# Introduction to Computational Intelligence 2-IKVa-115/18

## Contents

The course objectives are to make the students familiar with basic principles of various computational methods of data processing that can commonly be called computational intelligence (CI). This includes mainly bottom-up approaches to solutions of (hard) problems based on various heuristics (soft computing), rather than exact approaches of traditional artificial intelligence based on logic (hard computing). Examples of CI are nature-inspired methods (artificial neural networks, evolutionary algorithms, fuzzy systems), as well as probabilistic methods and reinforcement learning. After the course the students will be able to conceptually understand the important terms and algorithms of CI, and choose appropriate method(s) for a given task. The theoretical lectures are combined with the seminar where the important concepts will be discussed and practical examples will be shown.

## Course schedule

Type | Day | Time | Room | Lecturer |
---|---|---|---|---|

Lecture | Monday | 10:40 - 12:10 | I-9 / in room | Igor Farkaš |

Seminar | Thursday | 13:10 - 14:40 | i-23 / in room | Kristína Malinovská |

## Syllabus

week | Date | Topic | References |
---|---|---|---|

1. | Mon 26.09. | What is computational intelligence, basic concepts, relation to artificial intelligence. slides Seminar on Thursday. | Craenen & Eiben (2003); wikipedia; R&N (2010), chap.1; |

2. | Mon 03.10. | Taxonomy of artificial agents, nature of environments. slides Seminar on Thursday. | R&N (2010), chap.2 |

3. | Mon 10.10. | Inductive learning via observations, decision trees.
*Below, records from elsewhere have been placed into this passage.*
(** ** A flat union *)

(** The union that [one_of_strategies] builds of [n] different strategies
    is flat: of the [n] indices [integer_range] can return, one hands the
    draw to a given constituent and each other one to a different
    constituent. *)
Theorem one_of_strategies_flat h xs l h' target :
  one_of_strategies h xs = (Ok (VRef l), h') →
  (2 ≤ length xs)%nat →
  NoDup xs →
  target ∈ xs →
  ∃ i, 0 ≤ i ≤ Z.of_nat (length xs) - 1
    ∧ (∀ fuel d d1,
         integer_range d 0 (Z.of_nat (length xs) - 1) = (Ok i, d1) →
         do_draw (S fuel) h' (VRef l) d = do_draw fuel h' target d1)
    ∧ (∀ j fuel d d1,
         0 ≤ j ≤ Z.of_nat (length xs) - 1 → j ≠ i →
         integer_range d 0 (Z.of_nat (length xs) - 1) = (Ok j, d1) →
         ∃ s, s ∈ xs ∧ s ≠ target
              ∧ do_draw (S fuel) h' (VRef l) d = do_draw fuel h' s d1).
Proof.
  intros Hone Hlen Hnodup Htarget.
  assert (h' !! l = Some (OneOfStrategy xs)) as Hl.
  { destruct xs as [|x [|y xs']]; [simpl in Hlen; lia..|].
    unfold one_of_strategies in Hone.
    destruct (OneOfStrategy_init_ok h (x :: y :: xs') Hlen) as (l0 & Hinit & _).
    rewrite Hinit in Hone. injection Hone as -> <-. apply lookup_insert_eq. }
  assert (∀ j fuel d d1,
            0 ≤ j ≤ Z.of_nat (length xs) - 1 →
            integer_range d 0 (Z.of_nat (length xs) - 1) = (Ok j, d1) →
            ∃ s, xs !! Z.to_nat j = Some s
                 ∧ do_draw (S fuel) h' (VRef l) d = do_draw fuel h' s d1)
    as Hindex.
  { intros j fuel d d1 Hj Hrange.
    rewrite (do_draw_OneOfStrategy _ _ _ _ _ Hl).
    unfold OneOfStrategy.do_draw. rewrite Hl, Hrange.
    destruct (py_getitem_in_range xs j Hj) as (s & Hs & ->). by exists s. }
  apply list_elem_of_lookup_1 in Htarget as [n Hn].
  pose proof (lookup_lt_Some _ _ _ Hn) as Hlt.
  exists (Z.of_nat n). split_and!; [lia.. | |].
  - intros fuel d d1 Hrange.
    destruct (Hindex (Z.of_nat n) fuel d d1 ltac:(lia) Hrange) as (s & Hs & ->).
    rewrite Nat2Z.id, Hn in Hs. by injection Hs as ->.
  - intros j fuel d d1 Hj Hne Hrange.
    destruct (Hindex j fuel d d1 Hj Hrange) as (s & Hs & ->).
    exists s. split_and!; [by eapply list_elem_of_lookup_2 | | done].
    intros ->. pose proof (NoDup_lookup _ _ _ _ Hnodup Hs Hn). lia.
Qed.
(** A locked frame ignores a drag: after the press, any pointer movement and
    the release it has the geometry it had and is not dragging. *)
Theorem locked_frame_ignores_drag (desk : Desktop) (pos global_pos : QPoint)
    (moves : list QPoint) (f : MeasureFrame) :
  is_locked f = true ->
  geometry (drag_gesture desk pos global_pos moves f) = geometry f
  /\ drag_mode (drag (drag_gesture desk pos global_pos moves f)) = NONE
  /\ is_dragging (drag (drag_gesture desk pos global_pos moves f)) = false.
Proof.
  intros Hl. unfold drag_gesture.
  assert (fold_left (fun f p => mouseMoveEvent desk p f) moves
            (mousePressEvent true pos global_pos f)
          = mousePressEvent true pos global_pos f) as ->.
  { assert (drag_mode (drag (mousePressEvent true pos global_pos f)) = NONE) as H.
    { unfold mousePressEvent, _get_resize_mode. rewrite Hl. reflexivity. }
    revert H. generalize (mousePressEvent true pos global_pos f) as g.
    induction moves as [|p moves IH]; intros g Hg; simpl; [reflexivity|].
    rewrite locked_move_event by exact Hg. apply IH, Hg. }
  repeat split.
Qed.

Lemma locked_frame_ignores_drag_witness :
  geometry (drag_gesture Examples.hd_desk (mkQPoint 1 1) (mkQPoint 101 101)
              [mkQPoint 300 300; mkQPoint 0 0]
              (Frame.set_locked true Examples.frame1))
  = geometry Examples.frame1.
Proof.
  apply (locked_frame_ignores_drag Examples.hd_desk (mkQPoint 1 1) (mkQPoint 101 101)
           [mkQPoint 300 300; mkQPoint 0 0] (Frame.set_locked true Examples.frame1)).
  reflexivity.
Defined.

Lemma perform_drag_twice (desk : Desktop) (p1 p2 : QPoint) (f : MeasureFrame) :
  Frame._perform_drag desk p2 (Frame._perform_drag desk p1 f)
  = Frame._perform_drag desk p2 f.
Proof.
  destruct f as [id g bg bd n t lk ra cr vw vs [mode sg sm dg]].
  destruct mode; reflexivity.
Qed.

Lemma move_event_twice (desk : Desktop) (p1 p2 : QPoint) (f : MeasureFrame) :
  mouseMoveEvent desk p2 (mouseMoveEvent desk p1 f) = mouseMoveEvent desk p2 f.
Proof.
  destruct f as [id g bg bd n t lk ra cr vw vs [mode sg sm dg]].
  destruct dg; destruct mode; reflexivity.
Qed.

(** While the button is held, the frame depends only on where the drag began
    and on the latest pointer position, not on the path the pointer took. *)
Theorem drag_depends_on_last_position (desk : Desktop) (pos global_pos : QPoint)
    (moves : list QPoint) (p : QPoint) (f : MeasureFrame) :
  drag_gesture desk pos global_pos (moves ++ [p]) f
  = drag_gesture desk pos global_pos [p] f.
Proof.
  unfold drag_gesture. f_equal.
  generalize (mousePressEvent true pos global_pos f) as g. intros g.
  rewrite fold_left_app. cbn [fold_left]. revert g.
  induction moves as [|q moves IH]; intros g; cbn [fold_left]; [reflexivity|].
  rewrite IH. apply move_event_twice.
Qed.
(** * usv_script.py: the appointment rescheduling loop

    A shallow embedding of [src/usv_script.py].  The script drives a browser
    through Playwright: it signs in, opens the scheduling page, sweeps the
    facilities offered by the form and books the first slot it finds, and
    starts over after a fixed pause until a booking succeeds.

    The browser is outside the script, so it is an interface here
    ([Driver]): every Playwright call of the source is one operation of the
    interface, which answers with a value or with a raised exception and
    moves the browser to a new state.  The script itself is written in a
    small monad that threads the browser state, the local variables of
    [login_and_schedule], raised exceptions and the list of calls made. *)

From Stdlib Require Import List String Ascii Bool Arith NArith Lia DecimalString.
Import ListNotations.
Local Open Scope string_scope.
Set Warnings "-abstract-large-number".

(** ** Python values and exceptions *)

(** The exceptions the script can meet, all subclasses of [Exception]:
    Playwright's [TimeoutError] and its base [Error], and the two built-in
    ones raised by the script's own expressions on [None]. *)
Inductive exn : Type :=
| TimeoutError (msg : string)
| PlaywrightError (msg : string)
| AttributeError (msg : string)
| TypeError (msg : string).

(** [str(e)], as interpolated by the f-strings of the log calls. *)
Definition exn_str (e : exn) : string :=
  match e with
  | TimeoutError m | PlaywrightError m | AttributeError m | TypeError m => m
  end.

(** [isinstance(e, TimeoutError)]: what [except TimeoutError] tests. *)
Definition is_TimeoutError (e : exn) : bool :=
  match e with TimeoutError _ => true | _ => false end.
Model selection. slides Seminar on Thursday. | R&N (2010), ch.18.1-3,18.6; Marsland (2015), ch.12 |

4. | Mon 17.10. | Supervised learning in feedforward neural networks (perceptrons), pattern classification, regression. slides Seminar on Thursday. | R&N (2010), ch.18.2; Marsland (2015), ch.3-4, Engelbrecht (2007), ch.2-3 |

5. | Mon 24.10. | Unsupervised (self-organizing) neural networks: feature extraction, data visualization. slides Seminar on Thursday. | Marsland (2015), ch.14, Engelbrecht (2007), ch.4 |

6. | Mon 31.10. | No lecture (holiday) | Thursday - Lecture: Probability theory. Bayes formula. Naive Bayes classifier. R&N (2010), ch.13,20.1-2 slides |

7. | Mon 7.11. | Seminar to lecture 6 | Thursday - Lecture 7: Probabilistic learning: MAP, ML. |

8. | Mon 14.11. | Seminar to lecture 7 + Q&As before mid-term | Tuesday: mid-term test |

9. | Mon 21.11. | Reinforcement learning I: basic principles and learning methods (TD-learning). Prediction problem. slides | R&N (2010), ch.21.1-2. |

10. | Mon 28.11. | Reinforcement learning II (Q, SARSA), actor-critic, control problem, RL for continuous domains. | R&N (2010), ch.21.3-5. |

11. | Mon 05.12. | Evolutionary computation: basic concepts, genetic algorithms. | Engelbrecht (2007), ch.8 |

12. | Mon 12.12. | Fuzzy systems, fuzzy logic and reasoning. | Engelbrecht (2007), ch.20-21; Zadeh (2007) |

Note: Dates refer to lectures, seminars will be on day+3 each week.

## References

- Craenen B., Eiben A. (2003): Computational Intelligence. In: Encyclopedia of Life Support Sciences, EOLSS Publishers Co.
- Engelbrecht A. (2007). Computational Intelligence: An Introduction (2nd ed.), John Willey & Sons.
- Russell S., Norwig P. (2010). Artificial Intelligence: A Modern Approach, (3rd ed.), Prentice Hall. Available in the faculty library.
- Marsland S. (2015). Machine Learning: An Algorithmic Perspective, (2nd ed.), CRC Press.
- Zadeh L. (2007). Fuzzy logic, Scholarpedia, 3(3):1766.

## Course grading

- Active participation during the lectures/exercises (25%): 15 for lectures, 10 for exercises. Minimum 1/3 of points required.
- Homework (10%): weekly homework given and discussed at the exercises, usually solved by hand or via excel sheets (no programming necessary)
- Written mid-term test (30%), covering topics of the first half of the semester.
- Final written-oral exam (30%): We will discuss 3 randomly chosen (by a computer) questions that basically correspond to weekly topics during the semester. Minimum of 1/3 of all points required.
- Small final project (10%) = implementation of a small neural network (using an existing Python library) and writing a short report. Note: even without this, the student can still get maximum points if s/he has performed very actively.
**Deadline: TBA** -
**Overall grading:**A (>90%), B (>80%), C (>70%), D (>60%), E (>50%), Fx (otherwise).